Piccolo won Light at the 2006 election with a 52.1 percenttwo-party-preferred vote from a swing of 4.9 points against the incumbent Liberal member, Malcolm Buckby. He was only the second Labor member ever to win this traditionally conservative seat, and the first in 62 years. The only other Labor MP ever to win it was Sydney McHugh, who held it from 1941 to 1944 and had earlier held the federal seat of Wakefield. This was actually Piccolo's third attempt to win the seat. He'd previously run in 1985 and 1989, losing heavily both times to Liberal incumbent and former state opposition leaderBruce Eastick. By 2006, however, the seat had been pushed further into Labor-friendly territory in Adelaide's outer northern suburbs, turning it from an entirely rural seat into a hybrid urban-rural seat.

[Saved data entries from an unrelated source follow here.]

Lemma consistent_evolves db db' :
  consistent db -> evolves db db' -> consistent db'.
Proof.
  intros [Hs Hm] [[A B] M]. rewrite Forall_forall in Hs, Hm. split.
  - apply Forall_forall. intros s' H'.
    destruct (A s' H') as [Hc | [s [Hin E]]]; [assumption|].
    specialize (Hs s Hin). unfold rp_sessions_status_check in *. now rewrite E.
  - apply Forall_forall. intros m H'.
    destruct (M m H') as [Hin | Hw]; [|assumption].
    eapply written_by_party_evolve; [split; eassumption | auto].
Qed.

(** An UPDATE of [rp_sessions] whose SET list leaves [id], [user_a] and
    [user_b] alone. *)
Lemma update_rp_sessions_evolves uid where_ set db db' :
  (forall s, same_parties s (set s)) ->
  update_rp_sessions uid where_ set db = Ok db' ->
  evolves db db'
  /\ rp_session_messages db' = rp_session_messages db
  /\ rp_session_viewers db' = rp_session_viewers db
  /\ rp_response_times db' = rp_response_times db
  /\ rp_session_reads db' = rp_session_reads db
  /\ writers db' = writers db.
Proof.
  intros Hset H. apply update_rp_sessions_Ok in H as [-> Hok].
  simpl. repeat split; auto.
  - intros s' Hs'. apply in_map_iff in Hs' as [s [E Hs]].
    destruct (update_target uid where_ s) eqn:Ht; subst s'.
    + left. apply (Hok s Hs Ht).
    + right. now exists s.
  - intros s Hs.
    exists (if update_target uid where_ s then set s else s). split.
    + apply in_map_iff. now exists s.
    + destruct (update_target uid where_ s); [apply Hset|now repeat split].
Qed.

(** ** [ORDER BY ... DESC] *)

Section OrderByDesc.
Context {A : Type} (key : A -> Z).

Let desc (a b : A) : Prop := key b <= key a.
Let ins := insert_sorted (fun a b : A => key b - key a).

Lemma insert_desc_front (x : A) (l : list A) :
  Forall (desc x) l -> ins x l = x :: l.
Proof.
  unfold ins in *. destruct l as [|y l]; simpl; [reflexivity|].
  intros H. inversion H as [|? ? Hy _]; subst. unfold desc in Hy.
  destruct (key y - key x <=? 0) eqn:E; [reflexivity|].
  apply Z.leb_gt in E. lia.
Qed.

Lemma insert_desc_sorted (x : A) (l : list A) :
  StronglySorted desc l -> StronglySorted desc (ins x l).
Proof.
  unfold ins in *. induction 1 as [|y l Hl IH Hy]; simpl.
  - repeat constructor.
  - destruct (key y - key x <=? 0) eqn:E.
    + apply Z.leb_le in E. constructor; [now constructor|].
      constructor; [unfold desc; lia|].
      eapply Forall_impl; [|exact Hy]. unfold desc. intros z Hz; simpl in Hz. lia.
    + apply Z.leb_gt in E. constructor; [exact IH|].
      apply Forall_forall. intros z Hz.
      apply (Permutation_in z (Permutation_sym (insert_sorted_perm _ x l))) in Hz.
      destruct Hz as [<- | Hz].
      * unfold desc. lia.
      * rewrite Forall_forall in Hy. now apply Hy.
Qed.

Lemma order_by_desc_sorted (l : list A) :
  StronglySorted desc (order_by_desc key l).
Proof.
  induction l as [|x l IH]; simpl.
  - constructor.
  - now apply insert_desc_sorted.
Qed.

Lemma order_by_desc_of_sorted (l : list A) :
  StronglySorted desc l -> order_by_desc key l = l.
Proof.
  induction 1 as [|x l Hl IH Hx]; [reflexivity|].
  unfold order_by_desc in *. simpl. rewrite IH. now apply insert_desc_front.
Qed.

Lemma filter_insert_desc (p : A -> bool) (x : A) (l : list A) :
  StronglySorted desc l ->
  filter p (ins x l) = if p x then ins x (filter p l) else filter p l.
Proof.
  unfold ins in *. induction 1 as [|y l Hl IH Hy]; simpl.
  - now destruct (p x).
  - destruct (key y - key x <=? 0) eqn:E; simpl.
    + apply Z.leb_le in E. destruct (p x) eqn:Px; [|reflexivity].
      symmetry. apply insert_desc_front.
      apply Forall_forall. intros z Hz.
      assert (Hin : In z (y :: l)).
      { destruct (p y); [|now right; apply filter_In in Hz].
        destruct Hz as [<-|Hz]; [now left|right; now apply filter_In in Hz]. }
      destruct Hin as [<-|Hin]; [unfold desc; lia|].
      rewrite Forall_forall in Hy. specialize (Hy z Hin). unfold desc in *. lia.
    + rewrite IH. destruct (p y) eqn:Py, (p x) eqn:Px; simpl; try reflexivity.
      now rewrite E.
Qed.
Definition PathUnescape (s : string) : string + string :=
  unescape s encodePathSegment.

Definition QueryUnescape (s : string) : string + string :=
  unescape s encodeQueryComponent.

End url.

(** ** Responses (sendSuccess, sendError, lines 1983-2012) and the handlers *)

(** The field [Bucket] of the source is [BucketField] here, the name being
    taken by the type of buckets.  The three payload fields are
    [interface{}] in the source; a handler fills them with values of one
    type. *)
Record APIResponse (D : Type) : Type := mkAPIResponse {
  Success : bool;
  Data : option D;
  Buckets : option D;
  BucketField : option D;
  Error : string;
  Message : string
}.
Arguments mkAPIResponse {D}.
Arguments Success {D}.
Arguments Data {D}.
Arguments Buckets {D}.
Arguments BucketField {D}.
Arguments Error {D}.
Arguments Message {D}.

(** What a handler writes: the status code and the encoded response. *)
Record Reply (D : Type) : Type := mkReply {
  StatusCode : nat;
  Body : APIResponse D
}.
Arguments mkReply {D}.
Arguments StatusCode {D}.
Arguments Body {D}.

Definition StatusOK : nat := 200.
Definition StatusInternalServerError : nat := 500.

Definition sendSuccess {D : Type} (data : D) : Reply D :=
  mkReply StatusOK (mkAPIResponse true (Some data) None None EmptyString EmptyString).

Definition sendError {D : Type} (message : string) (err : option string) : Reply D :=
  let errorMsg :=
    match err with
    | Some e => message ++ ": " ++ e
    | None => message
    end in
  mkReply StatusInternalServerError
          (mkAPIResponse false None None None errorMsg EmptyString).

Section Handlers.

(** The handlers run on a database that opens, whose content the
    transaction [tx] shows; the route variables are given as the router
    hands them over, still escaped.  [strconv_Quote] is the quoting of Go's
    [strconv], which the text of an [EscapeError] uses. *)
Variable Doc : Type.
Variable json_decode : string -> Doc.
Variable json_MarshalIndent : Doc -> option string.
Variable unicode_ToLower : string -> string.
Variable Bucket_Stats : Bucket -> BucketStats.
Variable localOffset : Z -> Z.
Variable Time_Format : time.Time -> string -> string.
Variable strconv_Quote : string -> string.

(** [EscapeError.Error()]. *)
Definition EscapeError_Error (e : string) : string :=
  "invalid URL escape " ++ strconv_Quote e.

(** handleGetBuckets (lines 1190-1214). *)
Definition handleGetBuckets (tx : Tx)
  : Reply (list (BucketInfo (KeyValuePair Doc))) :=
  match getAllBuckets Bucket_Stats tx with
  | (_, Some err) => sendError "Failed to get bucket list" (Some err)
  | (buckets, None) =>
      mkReply StatusOK
              (mkAPIResponse true (Some buckets) (Some buckets) None
                             EmptyString EmptyString)
  end.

Piccolo increased his vote to 55.3 percent at the 2010 election and became the first Labor MP to be re-elected to Light. Piccolo's victory ran counter not only to the statewide trend, but decades of voting patterns in the seat. On paper, Light was Labor's most marginal seat, and would have been one of the first to be lost to the Liberals in the event of a uniform swing large enough to bring about a change of government. Piccolo's victory was critical to allowing Labor to retain a bare majority of two seats even as it lost the two-party vote. Light was redistributed significantly ahead of the 2014 election, but Piccolo retained the seat, again against the statewide trend with an unchanged two-party vote of 52.8 percent. In 2018, Piccolo took 59.9 percent of the two-party vote, just on the edge of making Light a safe Labor seat. This came even as Labor lost government, marking only the second time that the Liberals or their predecessors, the Liberal and Country League, had been in government without holding Light. Piccolo's factional alignment within the Labor party changed during his time in office. In 2010, Piccolo was aligned with the Labor Left faction. At the time of his appointment to the ministry in 2013, he had switched from the Left faction to the Right following a "factional deal". At the time of his resignation from cabinet he remained aligned with the Right.
Minister
From 2013 to 2016 he served in nine various ministerial portfolios at different times in the Weatherill Labor cabinet – Disabilities, Youth, Volunteers, Communities and Social Inclusion, Social Housing, Police, Correctional Services, Emergency Services, and Road Safety. He announced his resignation from cabinet on 12 January 2016, citing cabinet renewal, and confirmed he intended to re-contest his seat at the 2018 election.